__Work to complete__
Reproduce exactly the lines below, from the first through the one containing "forallb (fun p", and nothing more.

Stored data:
-- Opening Marker --

(** [CREATE UNIQUE INDEX idx_active_payment_plan ON "Payment_plan"
    (liaison_id) WHERE status = 'active']: whether the rows satisfy it. *)
Definition idx_active_payment_plan (rows : list Payment_plan) : bool :=
  forallb (fun p => negb (PlanStatus_eqb (status p) active)
                    || (count_active (plan_liaison_id p) rows <=? 1)%nat)
          rows.

(** [CHECK (crs_score >= 0 AND crs_score <= 100)] *)
Definition crs_score_check (v : Z) : bool := (0 <=? v) && (v <=? 100).

(** [DEFAULT 85] *)
Definition crs_score_default : Z := 85.

Definition liaison_exists (db : t) (l : uuid) : bool :=
  existsb (fun r => liaison_id r =? l) (liaisons db).

Definition relationship_exists (db : t) (r : uuid) : bool :=
  existsb (fun x => rel_id x =? r) (company_relationships db).

(** No liaison has two active plans. *)
Definition plans_unique (db : t) : Prop :=
  forall l, (count_active l (plans db) <= 1)%nat.

(** Every stored score lies between 0 and 100. *)
Definition scores_in_range (db : t) : Prop :=
  Forall (fun l => 0 <= crs_score l <= 100) (liaisons db).

(** *** Statements *)

Definition set_status (p : Payment_plan) (s : PlanStatus) : Payment_plan :=
  {| plan_id := plan_id p;
     total_due := total_due p;
     payment_rate := payment_rate p;
     num_payment := num_payment p;
     plan_liaison_id := plan_liaison_id p;
     status := s;
     parent_plan_id := parent_plan_id p;
     modified_by := modified_by p |}.

Definition with_plans (db : t) (rows : list Payment_plan) (next : Z) : t :=
  {| company_relationships := company_relationships db;
     liaisons := liaisons db;
     plans := rows;
     messages := messages db;
     next_id := next |}.

(** [from('Payment_plan').insert({...}).select().single()] *)
Definition insert_Payment_plan (due rate num : Z) (l : uuid)
           (s : PlanStatus) (modifier : uuid) : M Payment_plan :=
  fun db =>
    let row := {| plan_id := next_id db;
                  total_due := due;
                  payment_rate := rate;
                  num_payment := num;
                  plan_liaison_id := l;
                  status := s;
                  parent_plan_id := None;
                  modified_by := Some modifier |} in
    if negb (liaison_exists db l) then (Error (PgError "23503"), db)
    else if negb (idx_active_payment_plan (plans db ++ [row]))
    then (Error (PgError "23505"), db)
    else (Ok row, with_plans db (plans db ++ [row]) (next_id db + 1)).

(** [from('Payment_plan').update({ status }).eq(...)...]: the rows that
    match are updated in one statement, which the index can refuse. *)
Definition update_Payment_plan_status (matching : Payment_plan -> bool)
           (s : PlanStatus) : M unit :=
  fun db =>
    let rows := map (fun p => if matching p then set_status p s else p)
                    (plans db) in
    if idx_active_payment_plan rows
    then (Ok tt, with_plans db rows (next_id db))
    else (Error (PgError "23505"), db).

(** [from('Payment_plan').select(...).eq('liaison_id', l)
    .eq('status', 'active').maybeSingle()] *)
Definition select_active_plan (l : uuid) : M (option Payment_plan) :=
  fun db => (maybeSingle (filter (is_active_of l) (plans db)), db).

(** [from('messages').insert({ liaison_id, sender_id, content,
    is_read: false })] *)
Definition insert_message (l sender : uuid) (c : Content) : M unit :=
  fun db =>
    if negb (liaison_exists db l) then (Error (PgError "23503"), db)
    else
      let row := {| msg_id := next_id db;
                    msg_liaison_id := l;
                    sender_id := sender;
                    content := c;
                    is_read := false |} in
      (Ok tt,
       {| company_relationships := company_relationships db;
          liaisons := liaisons db;
          plans := plans db;
          messages := messages db ++ [row];
          next_id := next_id db + 1 |}).

(** [from('company_relationships').insert([{...}]).select().single()],
    under [UNIQUE (accounting_firm_id, client_firm_id)]. *)
Definition insert_relationship (firm client_firm : uuid) (by_ : Party)
  : M Relationship :=
  fun db =>
    if existsb (fun r => (accounting_firm_id r =? firm)
                         && (client_firm_id r =? client_firm))
               (company_relationships db)
    then (Error (PgError "23505"), db)
    else
      let row := {| rel_id := next_id db;
                    accounting_firm_id := firm;
                    client_firm_id := client_firm;
                    verification_status := rel_pending;
                    initiated_by := by_ |} in
      (Ok row,
       {| company_relationships := company_relationships db ++ [row];
          liaisons := liaisons db;
          plans := plans db;
          messages := messages db;
          next_id := next_id db + 1 |}).

(** [from('liaisons').insert([{ company_relationship_id, accountant_id,
    client_id }]).select().single()]; a [crs_score] that the statement
    leaves out takes the column default, and the CHECK and the constraint
    [UNIQUE (company_relationship_id, accountant_id, client_id)] apply. *)
Definition insert_liaison (rel acc cli : uuid) (score : option Z) : M Liaison :=
  fun db =>
    let v := match score with Some z => z | None => crs_score_default end in
    if negb (relationship_exists db rel) then (Error (PgError "23503"), db)
    else if negb (crs_score_check v) then (Error (PgError "23514"), db)
    else if existsb (fun r => (company_relationship_id r =? rel)
                              && (accountant_id r =? acc)
                              && (client_id r =? cli)) (liaisons db)
    then (Error (PgError "23505"), db)
    else
      let row := {| liaison_id := next_id db;
                    company_relationship_id := rel;
                    accountant_id := acc;
                    client_id := cli;
                    crs_score := v |} in
      (Ok row,
       {| company_relationships := company_relationships db;
          liaisons := liaisons db ++ [row];
          plans := plans db;
          messages := messages db;
          next_id := next_id db + 1 |}).

(** [UPDATE liaisons SET crs_score = v WHERE ...], as the migrations that
    seed scores do; the CHECK refuses the whole statement. *)
Definition update_crs_score (matching : Liaison -> bool) (v : Z) : M unit :=
  fun db =>
    if existsb matching (liaisons db) && negb (crs_score_check v)
    then (Error (PgError "23514"), db)
    else
      (Ok tt,
       {| company_relationships := company_relationships db;
          liaisons :=
            map (fun r => if matching r
                          then {| liaison_id := liaison_id r;
                                  company_relationship_id :=
                                    company_relationship_id r;
                                  accountant_id := accountant_id r;
                                  client_id := client_id r;
                                  crs_score := v |}
                          else r) (liaisons db);
          plans := plans db;
          messages := messages db;
          next_id := next_id db |}).

(** [from('company_relationships').update({ verification_status:
    'verified' }).eq('id', r)] *)
Definition update_relationship_verified (r : uuid) : M unit :=
  fun db =>
    (Ok tt,
     {| company_relationships :=
          map (fun x => if rel_id x =? r
                        then {| rel_id := rel_id x;
                                accounting_firm_id := accounting_firm_id x;
                                client_firm_id := client_firm_id x;
                                verification_status := rel_verified;
                                initiated_by := initiated_by x |}
                        else x) (company_relationships db);
        liaisons := liaisons db;
        plans := plans db;
        messages := messages db;
        next_id := next_id db |}).

(** *** Reachable states *)

(** The statements that the application and the migrations issue. *)
Inductive statement :=
| InsertRelationship (firm client_firm : uuid) (by_ : Party)
| InsertLiaison (rel acc cli : uuid) (score : option Z)
| UpdateCrsScore (matching : Liaison -> bool) (v : Z)
| InsertPlan (due rate num : Z) (l : uuid) (s : PlanStatus) (modifier : uuid)
| UpdatePlanStatus (matching : Payment_plan -> bool) (s : PlanStatus)
| InsertMessage (l sender : uuid) (c : Content)
| UpdateRelationshipVerified (r : uuid).

(** The database after a statement (unchanged when it is refused). *)
Definition exec (st : statement) (db : t) : t :=
  match st with
  | InsertRelationship firm client_firm by_ =>
      snd (insert_relationship firm client_firm by_ db)
  | InsertLiaison rel acc cli score => snd (insert_liaison rel acc cli score db)
  | UpdateCrsScore matching v => snd (update_crs_score matching v db)
  | InsertPlan due rate num l s modifier =>
      snd (insert_Payment_plan due rate num l s modifier db)
  | UpdatePlanStatus matching s => snd (update_Payment_plan_status matching s db)
  | InsertMessage l sender c => snd (insert_message l sender c db)
  | UpdateRelationshipVerified r => snd (update_relationship_verified r db)
  end.

(** The states reached from the empty database by statements, each one
    atomic, in any order and by any actor. *)
Inductive reachable : t -> Prop :=
| reachable_empty : reachable empty
| reachable_exec (st : statement) (db : t) :
    reachable db -> reachable (exec st db).

(** A computation that only moves between reachable states. *)
Definition stays_reachable {A : Type} (m : M A) : Prop :=
  forall db, reachable db -> reachable (snd (m db)).

End Db.

Declare Scope db_scope.
Delimit Scope db_scope with db.
Notation "x <- m ;; k" := (Db.bind m (fun x => k))
  (at level 61, m at next level, right associativity) : db_scope.
Notation "m ;;; k" := (Db.bind m (fun _ => k))
  (at level 61, right associativity) : db_scope.

(* ===================================================================== *)
(** ** Handlers of the user interface *)
(* ===================================================================== *)

(** What a handler reports to the user. *)
Inductive Toast :=
| ToastError (message : string)
| ToastSuccess (message : string).

(** *** The payment-plan message of the chat (accept, reject, counter) *)

Module PaymentPlanMessage.

Import Db.
Local Open Scope db_scope.

Record Props := {
  currentPlan : PaymentPlan;
  newPlan : PaymentPlan;
  messageId : uuid;
  liaisonId : uuid;
  senderId : uuid;
  currentUserId : option uuid
}.

Inductive Status := st_pending | st_accepted | st_rejected.

Record State := {
  isEditing : bool;
  editedPlan : PaymentPlan;
  loading : bool;
  status : Status;
  generatingSuggestion : bool
}.

(** [useState] initial values. *)
Definition init (props : Props) : State := {|
  isEditing := false;
  editedPlan := newPlan props;
  loading := false;
  status := st_pending;
  generatingSuggestion := false
|}.

(** [const isRecipient = currentUserId !== senderId] *)
Definition isRecipient (props : Props) : bool :=
  match currentUserId props with
  | Some u => negb (u =? senderId props)
  | None => true
  end.

(** [supabase.auth.getUser()] followed by
    [if (!user) throw new Error('Not authenticated')]. *)
Definition getUser (session : option uuid) : M uuid :=
  match session with
  | Some u => ret u
  | None => throw (Thrown "Not authenticated")
  end.

(** "Check for existing active payment plan" and "If there's an
    existing active plan, cancel it": the first two calls of the [try]
    block of [handleAccept]. *)
Definition cancelExistingPlan (props : Props) : M unit :=
  existingPlan <- select_active_plan (liaisonId props) ;;
  match existingPlan with
  | Some p =>
      update_Payment_plan_status (fun r => plan_id r =? plan_id p) cancelled
  | None => ret tt
  end.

-- Closing Marker --

__Output of the exercise__
(** [CREATE UNIQUE INDEX idx_active_payment_plan ON "Payment_plan"
    (liaison_id) WHERE status = 'active']: whether the rows satisfy it. *)
Definition idx_active_payment_plan (rows : list Payment_plan) : bool :=
  forallb (fun p => negb (PlanStatus_eqb (status p) active)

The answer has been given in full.